- **Saved entries**
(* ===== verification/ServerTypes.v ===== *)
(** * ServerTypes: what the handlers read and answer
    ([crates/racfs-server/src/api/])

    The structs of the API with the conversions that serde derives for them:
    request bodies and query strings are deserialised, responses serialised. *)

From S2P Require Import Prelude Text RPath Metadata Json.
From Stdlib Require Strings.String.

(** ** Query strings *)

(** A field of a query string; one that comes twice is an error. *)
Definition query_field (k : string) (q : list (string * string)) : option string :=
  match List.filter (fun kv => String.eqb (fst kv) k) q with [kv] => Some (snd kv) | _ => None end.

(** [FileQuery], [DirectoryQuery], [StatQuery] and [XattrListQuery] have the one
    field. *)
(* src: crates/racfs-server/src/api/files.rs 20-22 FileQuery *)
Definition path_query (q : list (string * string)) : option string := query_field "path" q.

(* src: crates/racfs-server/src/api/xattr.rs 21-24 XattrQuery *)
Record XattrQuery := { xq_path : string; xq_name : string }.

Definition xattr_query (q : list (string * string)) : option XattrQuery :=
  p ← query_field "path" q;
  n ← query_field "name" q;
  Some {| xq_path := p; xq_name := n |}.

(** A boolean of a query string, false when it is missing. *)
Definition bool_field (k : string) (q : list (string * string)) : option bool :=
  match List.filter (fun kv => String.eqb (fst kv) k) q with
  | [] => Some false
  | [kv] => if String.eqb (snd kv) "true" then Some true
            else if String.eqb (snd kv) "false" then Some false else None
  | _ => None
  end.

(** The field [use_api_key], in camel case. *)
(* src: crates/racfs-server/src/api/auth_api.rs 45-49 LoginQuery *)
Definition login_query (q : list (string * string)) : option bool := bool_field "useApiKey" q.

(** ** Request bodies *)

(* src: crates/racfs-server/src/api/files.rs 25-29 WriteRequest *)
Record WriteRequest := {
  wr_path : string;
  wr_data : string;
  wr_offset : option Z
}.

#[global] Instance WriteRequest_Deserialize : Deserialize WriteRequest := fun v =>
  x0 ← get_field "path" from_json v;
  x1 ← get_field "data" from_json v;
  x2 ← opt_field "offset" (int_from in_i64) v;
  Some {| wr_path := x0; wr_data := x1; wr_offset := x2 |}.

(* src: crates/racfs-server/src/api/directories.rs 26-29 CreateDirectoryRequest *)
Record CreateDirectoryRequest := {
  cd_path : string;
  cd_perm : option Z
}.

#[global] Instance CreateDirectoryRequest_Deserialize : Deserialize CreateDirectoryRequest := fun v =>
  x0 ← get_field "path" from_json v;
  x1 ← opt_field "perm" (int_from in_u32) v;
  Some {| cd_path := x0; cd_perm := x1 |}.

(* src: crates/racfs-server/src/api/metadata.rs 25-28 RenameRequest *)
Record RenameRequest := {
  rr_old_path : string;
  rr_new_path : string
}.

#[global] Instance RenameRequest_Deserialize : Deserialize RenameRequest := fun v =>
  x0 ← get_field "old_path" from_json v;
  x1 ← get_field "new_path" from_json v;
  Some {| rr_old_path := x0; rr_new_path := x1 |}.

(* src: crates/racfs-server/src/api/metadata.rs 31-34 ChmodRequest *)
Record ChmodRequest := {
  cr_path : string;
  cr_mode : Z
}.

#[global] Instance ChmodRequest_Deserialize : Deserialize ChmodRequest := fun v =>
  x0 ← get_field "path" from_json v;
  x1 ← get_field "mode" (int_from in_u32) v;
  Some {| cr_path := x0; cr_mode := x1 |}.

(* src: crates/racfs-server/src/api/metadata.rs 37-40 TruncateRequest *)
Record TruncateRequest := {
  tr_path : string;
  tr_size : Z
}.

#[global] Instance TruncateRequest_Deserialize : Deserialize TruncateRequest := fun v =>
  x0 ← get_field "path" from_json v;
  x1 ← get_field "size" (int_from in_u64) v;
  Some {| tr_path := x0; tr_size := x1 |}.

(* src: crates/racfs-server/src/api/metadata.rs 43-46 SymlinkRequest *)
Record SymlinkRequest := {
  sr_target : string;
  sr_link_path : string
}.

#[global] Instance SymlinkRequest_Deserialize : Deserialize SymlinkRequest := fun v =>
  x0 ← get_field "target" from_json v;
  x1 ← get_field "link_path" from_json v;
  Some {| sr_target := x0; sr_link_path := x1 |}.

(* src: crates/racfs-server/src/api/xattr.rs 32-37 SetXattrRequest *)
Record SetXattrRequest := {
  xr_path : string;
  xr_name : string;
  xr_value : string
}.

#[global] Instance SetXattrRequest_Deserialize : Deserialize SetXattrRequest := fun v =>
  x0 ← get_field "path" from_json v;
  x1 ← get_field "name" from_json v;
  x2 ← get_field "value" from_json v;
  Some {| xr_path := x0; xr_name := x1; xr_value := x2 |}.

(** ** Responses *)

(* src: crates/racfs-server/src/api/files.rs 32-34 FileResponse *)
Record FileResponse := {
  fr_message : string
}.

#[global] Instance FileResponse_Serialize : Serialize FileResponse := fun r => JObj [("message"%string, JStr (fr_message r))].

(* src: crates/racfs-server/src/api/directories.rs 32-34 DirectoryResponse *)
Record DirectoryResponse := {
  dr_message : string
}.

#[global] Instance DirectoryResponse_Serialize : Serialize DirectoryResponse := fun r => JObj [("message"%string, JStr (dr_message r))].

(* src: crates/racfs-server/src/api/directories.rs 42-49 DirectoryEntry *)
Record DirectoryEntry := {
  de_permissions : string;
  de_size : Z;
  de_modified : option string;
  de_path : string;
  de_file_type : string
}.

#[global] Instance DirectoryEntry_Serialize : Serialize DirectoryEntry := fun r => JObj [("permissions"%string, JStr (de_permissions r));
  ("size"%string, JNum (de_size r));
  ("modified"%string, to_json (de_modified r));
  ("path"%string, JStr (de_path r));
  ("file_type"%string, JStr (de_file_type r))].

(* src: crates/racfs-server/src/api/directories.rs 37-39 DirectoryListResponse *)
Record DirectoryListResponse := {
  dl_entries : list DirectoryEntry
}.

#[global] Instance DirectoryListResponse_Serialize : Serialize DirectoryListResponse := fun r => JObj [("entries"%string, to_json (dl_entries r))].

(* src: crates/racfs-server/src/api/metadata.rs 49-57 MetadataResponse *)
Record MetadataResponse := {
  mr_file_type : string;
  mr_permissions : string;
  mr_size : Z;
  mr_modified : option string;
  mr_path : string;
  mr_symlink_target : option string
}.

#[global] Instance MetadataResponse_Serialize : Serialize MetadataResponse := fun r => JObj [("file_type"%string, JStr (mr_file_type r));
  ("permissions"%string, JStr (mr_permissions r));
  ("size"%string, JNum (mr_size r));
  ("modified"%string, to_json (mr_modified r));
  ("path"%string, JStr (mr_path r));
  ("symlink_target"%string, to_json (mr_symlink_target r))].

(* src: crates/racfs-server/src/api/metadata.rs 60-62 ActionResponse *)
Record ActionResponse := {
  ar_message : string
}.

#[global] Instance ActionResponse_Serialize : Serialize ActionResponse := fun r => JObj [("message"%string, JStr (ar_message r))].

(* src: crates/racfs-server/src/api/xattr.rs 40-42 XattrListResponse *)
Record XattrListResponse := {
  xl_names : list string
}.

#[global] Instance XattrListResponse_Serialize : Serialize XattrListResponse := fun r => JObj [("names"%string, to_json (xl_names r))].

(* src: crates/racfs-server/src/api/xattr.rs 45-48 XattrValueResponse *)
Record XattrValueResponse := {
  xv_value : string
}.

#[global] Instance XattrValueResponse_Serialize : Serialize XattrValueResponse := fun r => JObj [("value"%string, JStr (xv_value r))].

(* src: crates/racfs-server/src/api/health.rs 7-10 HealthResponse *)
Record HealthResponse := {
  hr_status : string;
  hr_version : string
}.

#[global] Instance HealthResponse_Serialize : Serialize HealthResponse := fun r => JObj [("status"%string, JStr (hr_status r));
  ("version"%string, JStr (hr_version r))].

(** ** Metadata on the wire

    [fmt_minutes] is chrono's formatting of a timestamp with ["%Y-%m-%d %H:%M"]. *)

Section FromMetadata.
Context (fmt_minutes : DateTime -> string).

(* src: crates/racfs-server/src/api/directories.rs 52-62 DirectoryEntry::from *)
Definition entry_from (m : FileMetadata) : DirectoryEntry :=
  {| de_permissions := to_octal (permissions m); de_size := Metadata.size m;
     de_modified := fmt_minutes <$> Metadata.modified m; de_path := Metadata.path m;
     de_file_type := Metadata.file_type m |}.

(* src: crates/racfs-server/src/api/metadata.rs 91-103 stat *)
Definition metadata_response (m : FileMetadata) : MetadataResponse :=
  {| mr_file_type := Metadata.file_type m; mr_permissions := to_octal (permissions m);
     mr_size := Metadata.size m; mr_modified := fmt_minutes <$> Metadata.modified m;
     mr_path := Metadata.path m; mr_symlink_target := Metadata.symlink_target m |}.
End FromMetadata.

- **TASK INSTRUCTIONS**
Among the lines above, which hold the word "that"? Report each one.

- **OUTPUT**
    The structs of the API with the conversions that serde derives for them:
(** A field of a query string; one that comes twice is an error. *)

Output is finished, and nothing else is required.